■ TASK ITEM: Give all the records again, with no alterations.

════

(** X10. A failure is reported once.  If the application sends
    [lifespan.startup.failed] and then raises, [main] records the error but
    logs nothing about the exception, whatever the mode: the only records are
    the detail of the message (if any) and the startup failure logged by
    [startup].  [startup] returns with [should_exit] true even under
    ["auto"], and a later [shutdown] is skipped. *)
Theorem startup_failure_is_reported_once : forall config detail exc,
  loaded_app config =
    receive_then (fun _ => send_then (failed_startup detail) (AppRaise exc)) ->
  startup config __init__ = Some (Value tt, world_after (startup config) __init__)
  /\ self (world_after (startup config) __init__)
     = mkLifespanOn true true [] true true false true PyNone
  /\ output (world_after (startup config) __init__)
     = ([Print_startup_begin; Print_main_app; Print_send "lifespan.startup.failed"]
        ++ send_logs (failed_startup detail)
        ++ [LogError "Application startup failed. Exiting." None])%list
  /\ shutdown config (world_after (startup config) __init__)
     = Some (Value tt, world_after (startup config) __init__).
Proof.
  intros [mode a] detail exc Happ. cbn [loaded_app] in Happ. subst a.
  destruct detail as [[|c d]|]; by_evaluation.
Qed.

Lemma startup_failure_is_reported_once_witness :
  self (world_after
          (startup (mkConfig "auto"
             (receive_then (fun _ =>
                send_then (failed_startup (Some "db unreachable"))
                          (AppRaise (Exception "db unreachable"))))))
          __init__)
  = mkLifespanOn true true [] true true false true PyNone.
Proof.
  apply (startup_failure_is_reported_once
           (mkConfig "auto"
              (receive_then (fun _ =>
                 send_then (failed_startup (Some "db unreachable"))
                           (AppRaise (Exception "db unreachable")))))
           (detail := Some "db unreachable") (exc := Exception "db unreachable")).
  reflexivity.
Defined.

(** ** Calls on a coordinator whose runner has ended *)

(** X11. A call whose signal is already set returns without giving the loop
    a turn, so once the runner has ended (which sets both signals) no call can
    be left suspended.  Such a [startup] still creates a runner and puts its
    message on the queue before it evaluates the outcome; such a [shutdown]
    still puts its message unless [error_occured] makes it return at once. *)
Theorem no_wait_once_signal_is_set :
  (forall config w,
     startup_event (self w) = true ->
     startup config w = Some (startup_end config (snd (startup_begin w))))
  /\ (forall config w,
        shutdown_event (self w) = true ->
        shutdown config w =
        if error_occured (self w) then Some (Value tt, w)
        else Some (shutdown_end config (snd (shutdown_begin w)))).
Proof.
  split.
  - intros config w H. rewrite startup_unfold. unfold Event_wait, Event.is_set.
    rewrite startup_begin_frame. cbn [startup_event with_receive_queue].
    rewrite H. reflexivity.
  - intros config w H. destruct (error_occured (self w)) eqn:He.
    + apply shutdown_skipped_after_error_aux, He.
    + rewrite (shutdown_unfold config w He). unfold Event_wait, Event.is_set.
      rewrite shutdown_begin_frame. cbn [shutdown_event with_receive_queue].
      rewrite H. reflexivity.
Qed.

Lemma no_wait_once_signal_is_set_witness :
  startup_event (self (world_after (startup returning_on) __init__)) = true
  /\ startup returning_on (world_after (startup returning_on) __init__)
     = Some (startup_end returning_on
               (snd (startup_begin (world_after (startup returning_on) __init__)))).
Proof.
  split; [reflexivity|].
  destruct no_wait_once_signal_is_set as [H _].
  apply (H returning_on (world_after (startup returning_on) __init__)).
  reflexivity.
Defined.

(** ** Counting the runner tasks *)

Lemma startup_created_aux : forall config w r w',
  startup config w = Some (r, w') -> created w' = S (created w).
Proof.
  intros config w r w' H. rewrite startup_unfold in H.
  destruct (Event_wait startup_event config (snd (startup_begin w))) as [[r1 w1]|] eqn:E;
    [|discriminate].
  injection H as H.
  replace w' with (snd (startup_end config w1)) by (rewrite H; reflexivity).
  rewrite startup_end_created.
  eapply wait_keeps_created; [|exact E]. apply startup_begin_created.
Qed.

Lemma shutdown_created_aux : forall config w r w',
  shutdown config w = Some (r, w') -> created w' = created w.
Proof.
  intros config w r w' H. destruct (error_occured (self w)) eqn:Eo.
  - rewrite (shutdown_skipped_after_error_aux config w Eo) in H.
    injection H as _ <-. reflexivity.
  - rewrite (shutdown_unfold config w Eo) in H.
    destruct (Event_wait shutdown_event config (snd (shutdown_begin w))) as [[r1 w1]|] eqn:E;
      [|discriminate].
    injection H as H.
    replace w' with (snd (shutdown_end config w1)) by (rewrite H; reflexivity).
    rewrite shutdown_end_created.
    eapply wait_keeps_created; [|exact E]. apply shutdown_begin_spec.
Qed.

════

■ ANSWER TO THIS EXERCISE:
(** X10. A failure is reported once.  If the application sends
    [lifespan.startup.failed] and then raises, [main] records the error but
    logs nothing about the exception, whatever the mode: the only records are
    the detail of the message (if any) and the startup failure logged by
    [startup].  [startup] returns with [should_exit] true even under
    ["auto"], and a later [shutdown] is skipped. *)
Theorem startup_failure_is_reported_once : forall config detail exc,
  loaded_app config =
    receive_then (fun _ => send_then (failed_startup detail) (AppRaise exc)) ->
  startup config __init__ = Some (Value tt, world_after (startup config) __init__)
  /\ self (world_after (startup config) __init__)
     = mkLifespanOn true true [] true true false true PyNone
  /\ output (world_after (startup config) __init__)
     = ([Print_startup_begin; Print_main_app; Print_send "lifespan.startup.failed"]
        ++ send_logs (failed_startup detail)
        ++ [LogError "Application startup failed. Exiting." None])%list
  /\ shutdown config (world_after (startup config) __init__)
     = Some (Value tt, world_after (startup config) __init__).
Proof.
  intros [mode a] detail exc Happ. cbn [loaded_app] in Happ. subst a.
  destruct detail as [[|c d]|]; by_evaluation.
Qed.

Lemma startup_failure_is_reported_once_witness :
  self (world_after
          (startup (mkConfig "auto"
             (receive_then (fun _ =>
                send_then (failed_startup (Some "db unreachable"))
                          (AppRaise (Exception "db unreachable"))))))
          __init__)
  = mkLifespanOn true true [] true true false true PyNone.
Proof.
  apply (startup_failure_is_reported_once
           (mkConfig "auto"
              (receive_then (fun _ =>
                 send_then (failed_startup (Some "db unreachable"))
                           (AppRaise (Exception "db unreachable")))))
           (detail := Some "db unreachable") (exc := Exception "db unreachable")).
  reflexivity.
Defined.

(** ** Calls on a coordinator whose runner has ended *)

(** X11. A call whose signal is already set returns without giving the loop
    a turn, so once the runner has ended (which sets both signals) no call can
    be left suspended.  Such a [startup] still creates a runner and puts its
    message on the queue before it evaluates the outcome; such a [shutdown]
    still puts its message unless [error_occured] makes it return at once. *)
Theorem no_wait_once_signal_is_set :
  (forall config w,
     startup_event (self w) = true ->
     startup config w = Some (startup_end config (snd (startup_begin w))))
  /\ (forall config w,
        shutdown_event (self w) = true ->
        shutdown config w =
        if error_occured (self w) then Some (Value tt, w)
        else Some (shutdown_end config (snd (shutdown_begin w)))).
Proof.
  split.
  - intros config w H. rewrite startup_unfold. unfold Event_wait, Event.is_set.
    rewrite startup_begin_frame. cbn [startup_event with_receive_queue].
    rewrite H. reflexivity.
  - intros config w H. destruct (error_occured (self w)) eqn:He.
    + apply shutdown_skipped_after_error_aux, He.
    + rewrite (shutdown_unfold config w He). unfold Event_wait, Event.is_set.
      rewrite shutdown_begin_frame. cbn [shutdown_event with_receive_queue].
      rewrite H. reflexivity.
Qed.

Lemma no_wait_once_signal_is_set_witness :
  startup_event (self (world_after (startup returning_on) __init__)) = true
  /\ startup returning_on (world_after (startup returning_on) __init__)
     = Some (startup_end returning_on
               (snd (startup_begin (world_after (startup returning_on) __init__)))).
Proof.
  split; [reflexivity|].
  destruct no_wait_once_signal_is_set as [H _].
  apply (H returning_on (world_after (startup returning_on) __init__)).
  reflexivity.
Defined.

(** ** Counting the runner tasks *)

Lemma startup_created_aux : forall config w r w',
  startup config w = Some (r, w') -> created w' = S (created w).
Proof.
  intros config w r w' H. rewrite startup_unfold in H.
  destruct (Event_wait startup_event config (snd (startup_begin w))) as [[r1 w1]|] eqn:E;
    [|discriminate].
  injection H as H.
  replace w' with (snd (startup_end config w1)) by (rewrite H; reflexivity).
  rewrite startup_end_created.
  eapply wait_keeps_created; [|exact E]. apply startup_begin_created.
Qed.

Lemma shutdown_created_aux : forall config w r w',
  shutdown config w = Some (r, w') -> created w' = created w.
Proof.
  intros config w r w' H. destruct (error_occured (self w)) eqn:Eo.
  - rewrite (shutdown_skipped_after_error_aux config w Eo) in H.
    injection H as _ <-. reflexivity.
  - rewrite (shutdown_unfold config w Eo) in H.
    destruct (Event_wait shutdown_event config (snd (shutdown_begin w))) as [[r1 w1]|] eqn:E;
      [|discriminate].
    injection H as H.
    replace w' with (snd (shutdown_end config w1)) by (rewrite H; reflexivity).
    rewrite shutdown_end_created.
    eapply wait_keeps_created; [|exact E]. apply shutdown_begin_spec.
Qed.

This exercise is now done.